When copying a large file (2.7GB) from the server to the
F12 m/c a complete freeze of the F12 machine occurs.
I haven't seen freezes, but I have seen corruption when trying to copy
large files (e.g. like a DVD iso image) via NFS. In fact, this happened
to me when I was trying to install an F12 virtual machine on my F11 box
(so I could try it out before deciding whether or not to bite the bullet
and upgrade the host OS). I copied over the DVD iso image, then tried to
install a VM from it, and it failed the media test. Sure enough, it also
failed the sha256sum test. Copying the same DVD iso file via scp instead
worked fine. I do not trust NFS for large files.


Hi Greg

That's interesting and very worrying - surely it can't/shouldn't happen!

I have been using NFS for years for all types/sizes of files and
never had a problem until the last couple of months.

1.  The Centos/RHEL 5.3/5.4 kernel had a serious bug that has been fixed with the
	latest kernel update

2.  Now this F12 problem

Surely a very large worldwide community uses NFS ?

OK the F12 case could be my finger trouble or even a hardware problem

I will install F12 on a second machine and test again (against the same server)
Can you verify that you run into the same issue if you run NFS over TCP
as opposed to NFS over UDP (it's an option in the mount command on the
client, use either "proto=tcp" or "proto=udp").

By default, the system queries the server and selects a protocol based
on what's being asked of it.  See the "TRANSPORT METHODS" section of
"man nfs".
Hi Rick

Many thanks for the reply - you have found a work-around !!

Just tested my machine with UDP and TCP
This was using md5sum for about 10GB over the NFS mount

1. The default for F12/Centos5.4 appears to be TCP - which freezes
2. Forcing UDP gives NO errors for 10GB transfer
3. Forcing TCP gives a freeze

Having briefly read the man pages this is the opposite of what I would
expect and of what you suggest !!

There must be a timing problem somewhere -
Please see the other thread "Sky2 NIC Problem? - Was F12 NFS Failures"
for other tests I have carried out



what are your other mount options?
having seen the "Sky2 NIC Problem" message, your card/driver may be having issues, but some nfs options may help/hurt.
I am assuming that you only have 'hard' and not 'hard,intr' as options to the mount.
And for transferring large files over NFS, I have had experiences that say stay away from 'soft' NFS.

it is interesting that TCP nfs locks the machine and fails to copy the very large file, while UDP succeeds in copying the same file with the same device/drver.

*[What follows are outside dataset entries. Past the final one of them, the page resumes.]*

Lemma setName_eq a b : gk_ConntrackZone a = gk_ConntrackZone b -> gk_ConntrackID a = gk_ConntrackID b -> setName a = setName b.
Proof. unfold setName. by intros -> ->. Qed.

Lemma without_app c a b : without c a -> without c b -> without c (a +:+ b).
Proof. unfold without. intros Ha Hb. by rewrite all_chars_app, Ha, Hb. Qed.

Lemma v4_without x : without " "%char (string_v4 x).
Proof. unfold string_v4. repeat (apply without_app; [by (apply itoa_without || done)|]). by apply itoa_without. Qed.

Lemma v4_digits x : x = Z.shiftr x 24 * 2 ^ 24 + Z.land (Z.shiftr x 16) 255 * 2 ^ 16 + Z.land (Z.shiftr x 8) 255 * 2 ^ 8 + Z.land x 255.
Proof.
  change 255 with (Z.ones 8). rewrite !Z.land_ones, !Z.shiftr_div_pow2 by lia. change (2 ^ 24) with (2 ^ 8 * 2 ^ 16). change (2 ^ 16) with (2 ^ 8 * 2 ^ 8).
  rewrite <- !Z.div_div by lia. set (h := 2 ^ 8). assert (Hh : h = 256) by reflexivity. clearbody h. subst h.
  pose proof (Z.div_mod x 256). pose proof (Z.div_mod (x / 256) 256). pose proof (Z.div_mod (x / 256 / 256) 256). lia.
Qed.

Lemma v4_inj x y : string_v4 x = string_v4 y -> x = y.
Proof.
  unfold string_v4. intros E. apply (sep_inj "."%char) in E as [E1 E]; [|by apply itoa_without..].
  apply (sep_inj "."%char) in E as [E2 E]; [|by apply itoa_without..]. apply (sep_inj "."%char) in E as [E3 E4]; [|by apply itoa_without..].
  apply itoa_inj in E1, E2, E3, E4. rewrite (v4_digits x), (v4_digits y). congruence.
Qed.

Lemma HasPrefix_app p r : HasPrefix (p +:+ r) p = true.
Proof.
  unfold HasPrefix. induction p as [| y p IH]; [by destruct r|]. change (String y p +:+ r) with (String y (p +:+ r)). cbn [String.prefix]. by destruct (ascii_dec y y).
Qed.

Lemma TrimPrefix_app p r : TrimPrefix (p +:+ r) p = r.
Proof.
  unfold TrimPrefix. rewrite HasPrefix_app. induction p as [| y p IH]; [done|]. change (String y p +:+ r) with (String y (p +:+ r)). exact IH.
Qed.

Lemma Cut_without c sep a b : without c a -> Cut (String c sep) (a +:+ String c sep +:+ b) = Some (a, b).
Proof.
  unfold without. induction a as [| x a IH]; intros Ha.
  - change ("" +:+ String c sep +:+ b) with (String c sep +:+ b). destruct (String c sep +:+ b) as [| y r] eqn:E; [done|]. cbn [Cut]. rewrite <- E. by rewrite HasPrefix_app, TrimPrefix_app.
  - apply andb_true_iff in Ha as [Hx Ha]. change (String x a +:+ String c sep +:+ b) with (String x (a +:+ String c sep +:+ b)). cbn [Cut].
    assert (E : HasPrefix (String x (a +:+ String c sep +:+ b)) (String c sep) = false).
    { unfold HasPrefix. cbn [String.prefix]. destruct (ascii_dec c x) as [<-|]; [by rewrite Ascii.eqb_refl in Hx | done]. }
    rewrite E, IH by done. done.
Qed.

(** A key as conntrack gives it: a 16-bit zone, IPv4, TCP or UDP, no ICMP fields. *)
Definition plain (k : InspectionGuardKey) : Prop :=
  0 <= gk_ConntrackZone k < 2 ^ 16 /\
  exists src dst, gk_Original k = mkTuple FamilyIPv4 (Addr4 src) (tp_SrcPort (gk_Original k)) (Addr4 dst) (tp_DstPort (gk_Original k)) (tp_Protocol (gk_Original k)) 0 0 0 /\
    (tp_Protocol (gk_Original k) = 6 \/ tp_Protocol (gk_Original k) = 17).

Lemma element_inj a b : plain a -> plain b -> element a = element b -> gk_Original a = gk_Original b.
Proof.
  intros (_ & s & d & Ha & Hpa) (_ & s' & d' & Hb & Hpb) E. rewrite Ha, Hb. unfold element in E. rewrite Ha, Hb in E. cbn [tp_SrcIP tp_DstIP tp_SrcPort tp_DstPort tp_Protocol addr_String] in E.
  apply (sep_inj " "%char) in E as [E1 E]; [|apply v4_without..]. apply (app_inj_head ". ") in E.
  apply (sep_inj " "%char) in E as [E2 E]; [|by apply itoa_without..]. apply (app_inj_head ". ") in E.
  apply (sep_inj " "%char) in E as [E3 E]; [|apply v4_without..]. apply (app_inj_head ". ") in E.
  apply (sep_inj " "%char) in E as [E4 E]; [|by apply itoa_without..]. apply (app_inj_head ". ") in E.
  apply v4_inj in E1, E3. apply itoa_inj in E2, E4. rewrite E1, E2, E3, E4.
  assert (Ep : tp_Protocol (gk_Original a) = tp_Protocol (gk_Original b)) by (destruct Hpa as [Ea | Ea], Hpb as [Eb | Eb]; rewrite Ea, Eb in E |- *; done).
  by rewrite Ep.
Qed.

BTW when you say that UDP gave no errors, do you mean that from the user program perspective (cp, and then sha256sum) there were no errors, or that from both the user and syslog perspective there were no errors? I am wondering if you have found a place where the UDP code deals with a bad packet correctly and the TCP version has not seen enough (bad environment) testing. Wouldn't happen to have a serial cable around so you can capture where the kernel goes bonkers at would you? (note, never done the serial console myself.)